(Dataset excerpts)

(** [synchronize]'s loop gives up only after a thousand tokens. *)
Lemma sync_loop_ok n p :
  wf p -> (tok_kind (ps_current p) <> TOK_EOF -> MAX_SYNC_LOOP - n + left p <= total p) -> n <= MAX_SYNC_LOOP ->
  psteps p (sync_loop n p) /\ wf (sync_loop n p) /\ rem (sync_loop n p) <= rem p.
Proof.
  revert p; induction n as [|n IH]; intros p H Hl Hn; cbn [sync_loop]; destruct (cur_is TOK_EOF p) eqn:E;
    auto using psteps_refl; apply cur_is_neq in E; specialize (Hl E).
  - split; [apply psteps_one, st_limit; [auto|lia]|]. split; [exact H|rewrite force_eof_rem; lia].
  - repeat case_if; auto using psteps_refl.
    destruct (advance_ok p H E) as (W & R & [T L] & Lt).
    destruct (IH (advance p) W) as (S1 & W1 & R1); [intros Hk; specialize (Lt Hk)|..]; try lia.
    split; [|split; [auto|lia]]. eapply psteps_trans; [apply psteps_one, st_advance|]; eauto.
Qed.

Lemma synchronize_ok p :
  wf p -> psteps p (synchronize p) /\ wf (synchronize p) /\ rem (synchronize p) <= rem p /\
          (tok_kind (ps_current p) <> TOK_EOF -> rem (synchronize p) < rem p).
Proof.
  intros H. unfold synchronize. cbv zeta. set (p1 := set_panic false p).
  assert (W1 : wf p1) by exact H. assert (R1 : rem p1 = rem p) by reflexivity.
  assert (S1 : psteps p p1) by apply psteps_one, st_panic.
  destruct (cur_is TOK_EOF p1) eqn:E; cbn [negb].
  - apply cur_is_eq in E.
    destruct (sync_loop_ok MAX_SYNC_LOOP p1 W1) as (S2 & W2 & R2); [intros Hk; contradiction|lia|].
    refine (conj _ (conj W2 (conj _ _))); [eauto using psteps_trans|lia|intros Hk; contradiction].
  - apply cur_is_neq in E. destruct (advance_ok p1 W1 E) as (W2 & R2 & [T2 L2] & _).
    destruct (sync_loop_ok MAX_SYNC_LOOP (advance p1) W2) as (S3 & W3 & R3); [intros _|lia|].
    { rewrite Nat.sub_diag. destruct W1. lia. }
    refine (conj _ (conj W3 (conj _ _))); [eauto using psteps_trans, psteps_one, st_advance|lia|lia].
Qed.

--- What you should do ---
The lines above, starting at the one with "intros H. unfold" and ending at the one with "refine (conj _ (conj W2", are the only ones to return, exactly as written.

--- Answer section ---
  intros H. unfold synchronize. cbv zeta. set (p1 := set_panic false p).
  assert (W1 : wf p1) by exact H. assert (R1 : rem p1 = rem p) by reflexivity.
  assert (S1 : psteps p p1) by apply psteps_one, st_panic.
  destruct (cur_is TOK_EOF p1) eqn:E; cbn [negb].
  - apply cur_is_eq in E.
    destruct (sync_loop_ok MAX_SYNC_LOOP p1 W1) as (S2 & W2 & R2); [intros Hk; contradiction|lia|].
    refine (conj _ (conj W2 (conj _ _))); [eauto using psteps_trans|lia|intros Hk; contradiction].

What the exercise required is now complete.